In this video, Will candidly reflects on his family’s farming history, how the operation evolved from a traditional mixed farm to grain-only, and how the desire to improve the land pushed him to invite livestock back into the rotation—without owning a single cow.

Today, through creative partnerships and a commitment to the five principles of regenerative agriculture, Will is reintroducing diversity, building soil health and extending living roots in the ground for as much of the year as possible.

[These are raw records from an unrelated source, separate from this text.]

(* ===== verification/Socks5.v ===== *)
(** The SOCKS5 server of [src/examples/socks5-server/main.go]: the handshake,
    the handler and the relay.

    A connection is what its reads will return, in the pieces in which they
    arrive, and what was written to it. The handshake is written in a monad
    with the connection's state and errors; the relay's two goroutines run
    under any interleaving. *)
From S2P Require Import Prelude Text.

Local Open Scope Z_scope.

(** * Connections *)

Inductive err :=
  | EOF | UnexpectedEOF | Timeout | NetErr (e : Z)
  | BadVersion | NoAuthMissing | OnlyConnect | BadAddrType (t : Z)
  | Hangs.                         (* a read or write without a deadline that never returns *)

(** What follows the bytes of a connection. *)
Inductive ending := EndEOF | EndErr (e : Z) | Silent.

(** What a write does: it passes all bytes on, it fails after [k] of them, or the
    peer does not read and after [k] bytes the write waits. *)
Inductive wout := WDone | WErr (e : Z) (k : nat) | WBlocks (k : nat).

(** [segs]: the pieces that reads find; [fin]: what comes after them; [wouts]:
    what the next writes do, those not listed being [WDone]. *)
Record conn := mkConn {
  segs : list (list Z); fin : ending; deadline : bool;
  wouts : list wout; written : list Z }.

Definition input (c : conn) : list Z := concat (segs c).

Definition set_segs (c : conn) (ss : list (list Z)) : conn :=
  mkConn ss (fin c) (deadline c) (wouts c) (written c).
Definition SetDeadline (c : conn) (d : bool) : conn :=
  mkConn (segs c) (fin c) d (wouts c) (written c).

(** What a read returns when nothing is left. *)
Definition read_end (c : conn) : err :=
  match fin c with EndEOF => EOF | EndErr e => NetErr e | Silent => if deadline c then Timeout else Hangs end.

(** The loop of io.ReadFull: [n] bytes are missing, [got] are there. *)
Fixpoint readFull_loop (ss : list (list Z)) (last : err) (n : nat) (got : list Z)
  : list (list Z) * (err + list Z) :=
  match n with
  | O => (ss, inr got)
  | _ =>
      match ss with
      | [] => ([], inl (match got, last with _ :: _, EOF => UnexpectedEOF | _, _ => last end))
      | s :: rest =>
          if (n <=? length s)%nat then (drop n s :: rest, inr (got ++ take n s))
          else readFull_loop rest last (n - length s) (got ++ s)
      end
  end.

Definition act (A : Type) : Type := conn → conn * (err + A).
Definition ret {A} (a : A) : act A := λ c, (c, inr a).
Definition fail {A} (e : err) : act A := λ c, (c, inl e).
Definition bind {A B} (m : act A) (f : A → act B) : act B := λ c,
  match m c with (c', inl e) => (c', inl e) | (c', inr a) => f a c' end.

Definition ReadFull (n : nat) : act (list Z) := λ c,
  let '(ss, r) := readFull_loop (segs c) (read_end c) n [] in (set_segs c ss, r).

Definition Write (b : list Z) : act unit := λ c,
  match wouts c with
  | WErr e k :: rest => (mkConn (segs c) (fin c) (deadline c) rest (written c ++ take k b), inl (NetErr e))
  | WBlocks k :: rest =>
      (mkConn (segs c) (fin c) (deadline c) rest (written c ++ take k b),
       inl (if deadline c then Timeout else Hangs))
  | WDone :: rest => (mkConn (segs c) (fin c) (deadline c) rest (written c ++ b), inr ())
  | [] => (mkConn (segs c) (fin c) (deadline c) [] (written c ++ b), inr ())
  end.
(** [_, _ = conn.Write(b)] *)
Definition Write_ (b : list Z) : act unit := λ c, ((Write b c).1, inr ()).

Declare Scope conn_scope.
Notation "'let!' x ':=' m 'in' k" := (bind m (λ x, k)) (at level 10, x name, m at level 200, k at level 200) : conn_scope.
Notation "'do!' m 'then' k" := (bind m (λ _, k)) (at level 10, m at level 200, k at level 200) : conn_scope.
Local Open Scope conn_scope.

(** * Texts of addresses *)

Definition hex_digit (d : Z) : Z := if d <? 10 then 48 + d else 87 + d.
(** Lower case, without leading zeros. *)
Definition hex16 (g : Z) : list Z :=
  let ds := [g / 4096; (g / 256) mod 16; (g / 16) mod 16; g mod 16] in
  hex_digit <$>
    (if 4096 <=? g then ds else if 256 <=? g then drop 1 ds else if 16 <=? g then drop 2 ds else drop 3 ds).

Fixpoint groups (bs : list Z) : list Z :=
  match bs with a :: b :: rest => a * 256 + b :: groups rest | _ => [] end.
Fixpoint zeros (gs : list Z) : nat :=
  match gs with g :: rest => if g =? 0 then S (zeros rest) else O | [] => O end.
(** The first longest run of at least two zero groups: its start and length. *)
Fixpoint zero_run (gs : list Z) (i : nat) (best : nat * nat) : nat * nat :=
  match gs with
  | [] => best
  | _ :: rest =>
      let l := zeros gs in
      zero_run rest (S i) (if ((2 <=? l) && (best.2 <? l))%nat then (i, l) else best)
  end.

(** [net.IP(address).String()] for 4 and for 16 bytes. *)
Definition ip4_String (bs : list Z) : list Z := join (text ".") (Itoa <$> bs).
Definition ip6_String (bs : list Z) : list Z :=
  if bool_decide (take 12 bs = replicate 10 0 ++ [255; 255]) then ip4_String (drop 12 bs)
  else
    let gs := groups bs in
    let '(i, l) := zero_run gs 0 (0, 0)%nat in
    if Nat.eqb l 0 then join (text ":") (hex16 <$> gs)
    else join (text ":") (hex16 <$> take i gs) ++ text "::" ++ join (text ":") (hex16 <$> drop (i + l) gs).

(** 58 is a colon. *)
Definition JoinHostPort (host port : list Z) : list Z :=
  if bool_decide (58 ∈ host) then text "[" ++ host ++ text "]:" ++ port else host ++ text ":" ++ port.

Example ip6_examples :
  ip6_String (replicate 15 0 ++ [1]) = text "::1" ∧
  ip6_String ([32; 1; 13; 184] ++ replicate 8 0 ++ [0; 0; 171; 205]) = text "2001:db8::abcd" ∧
  ip6_String (replicate 10 0 ++ [255; 255; 10; 0; 0; 7]) = text "10.0.0.7" ∧
  ip6_String ([0; 1; 0; 0; 0; 2; 0; 3; 0; 0; 0; 0; 0; 4; 0; 5]) = text "1:0:2:3::4:5".
Proof. by vm_compute. Qed.

(** * The handshake *)

Definition at_ (bs : list Z) (i : nat) : Z := default 0 (bs !! i).

Definition read_host (atyp : Z) : act (list Z) :=
  if atyp =? 1 then let! address := ReadFull 4 in ret (ip4_String address)
  else if atyp =? 3 then
    let! length := ReadFull 1 in
    let! address := ReadFull (Z.to_nat (at_ length 0)) in ret address
  else if atyp =? 4 then let! address := ReadFull 16 in ret (ip6_String address)
  else fail (BadAddrType atyp).

(** The part after the method was accepted. *)
Definition read_request : act (list Z) :=
  let! request := ReadFull 4 in
  if negb (at_ request 0 =? 5) || negb (at_ request 1 =? 1) then fail OnlyConnect
  else
    let! host := read_host (at_ request 3) in
    let! port := ReadFull 2 in
    ret (JoinHostPort host (Itoa (at_ port 0 * 256 + at_ port 1))).

Definition handshake : act (list Z) :=
  let! header := ReadFull 2 in
  if negb (at_ header 0 =? 5) then fail BadVersion
  else
    let! methods := ReadFull (Z.to_nat (at_ header 1)) in
    if negb (existsb (Z.eqb 0) methods) then do! Write_ [5; 255] then fail NoAuthMissing
    else do! Write [5; 0] then read_request.

(** * The handler *)

Inductive served := Failed (e : err) | DialFailed (e : Z) | Relaying (target : list Z).

(** [dlErr]: the error of the first SetDeadline; [dial]: the error of the dial,
    if it fails. [Relaying]: the relay with the target is next. *)
Definition serveSOCKS5 (dlErr : option Z) (dial : list Z → option Z) (client : conn) : conn * served :=
  match dlErr with
  | Some e => (client, Failed (NetErr e))
  | None =>
      match handshake (SetDeadline client true) with
      | (c, inl e) => (c, Failed e)
      | (c, inr target) =>
          match dial target with
          | Some e => ((Write_ [5; 1; 0; 1; 0; 0; 0; 0; 0; 0] c).1, DialFailed e)
          | None =>
              match Write [5; 0; 0; 1; 0; 0; 0; 0; 0; 0] c with
              | (c', inl e) => (c', Failed e)
              | (c', inr _) => (SetDeadline c' false, Relaying target)
              end
          end
      end
  end.

(** * Pieces do not matter *)

(** Connections that will deliver the same bytes, in whatever pieces. *)
#[global] Instance conn_equiv : Equiv conn := λ c c',
  input c = input c' ∧ fin c = fin c' ∧ deadline c = deadline c' ∧ wouts c = wouts c' ∧
  written c = written c'.
#[global] Instance conn_equivalence : Equivalence (≡@{conn}).
Proof.
  split.
  - done.
  - intros ? ? (? & ? & ? & ? & ?). by split_and!.
  - intros ? ? ? (E1 & E2 & E3 & E4 & E5) (? & ? & ? & ? & ?). split_and!; by etrans.
Qed.

Definition res_equiv {A} (p q : conn * (err + A)) : Prop := p.1 ≡ q.1 ∧ p.2 = q.2.

Lemma readFull_enough ss last n got :
  (n <= length (concat ss))%nat →
  ∃ ss', readFull_loop ss last n got = (ss', inr (got ++ take n (concat ss))) ∧
         concat ss' = drop n (concat ss).
Proof.
  revert n got. induction ss as [|s ss IH]; intros [|n] got Hn; cbn [readFull_loop concat] in *.
  - exists []. by rewrite app_nil_r.
  - simpl in Hn. lia.
  - exists (s :: ss). by rewrite app_nil_r, drop_0.
  - rewrite length_app in Hn. destruct (Nat.leb_spec (S n) (length s)) as [H|H].
    + exists (drop (S n) s :: ss). simpl. rewrite take_app_le, drop_app_le by lia. done.
    + destruct (IH (S n - length s)%nat (got ++ s)) as (ss' & E & Hd); [lia|].
      exists ss'. rewrite E, Hd. split.
      * rewrite take_app_ge, <- app_assoc by lia. done.
      * rewrite drop_app_ge by lia. done.
Qed.

Lemma readFull_short ss last n got :
  (length (concat ss) < n)%nat →
  readFull_loop ss last n got =
  ([], inl (match got ++ concat ss, last with _ :: _, EOF => UnexpectedEOF | _, _ => last end)).
Proof.
  revert n got. induction ss as [|s ss IH]; intros [|n] got Hn; cbn [readFull_loop concat] in *; try lia.
  - by rewrite app_nil_r.
  - rewrite length_app in Hn. rewrite (proj2 (Nat.leb_gt _ _)) by lia.
    rewrite IH by lia. by rewrite <- app_assoc.
Qed.

(** A read of [n] bytes takes the next [n] bytes. *)
Lemma ReadFull_bytes n c a b :
  input c = a ++ b → length a = n → ∃ c', ReadFull n c = (c', inr a) ∧ input c' = b ∧
    fin c' = fin c ∧ deadline c' = deadline c ∧ wouts c' = wouts c ∧ written c' = written c.
Proof.
  unfold ReadFull, input. intros E Hn.
  destruct (readFull_enough (segs c) (read_end c) n []) as (ss' & -> & Hd).
  { rewrite E, length_app. lia. }
  eexists. rewrite E, take_app_length' by done. split; [done|]. simpl.
  by rewrite Hd, E, drop_app_length'.
Qed.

Whether it’s through intercropping, zero tillage (which he’s practiced since the 1980s) or managing forage for visiting cattle, Will’s approach is a testament to continuous learning and a willingness to challenge old norms.

Will is a participant in the Regenerative Agriculture Lab (RAL), a social innovation process bringing together producers, researchers, retailers and others to co-create a resilient regenerative agriculture system in Alberta. His story highlights both the potential and humility required to farm with nature, not against it.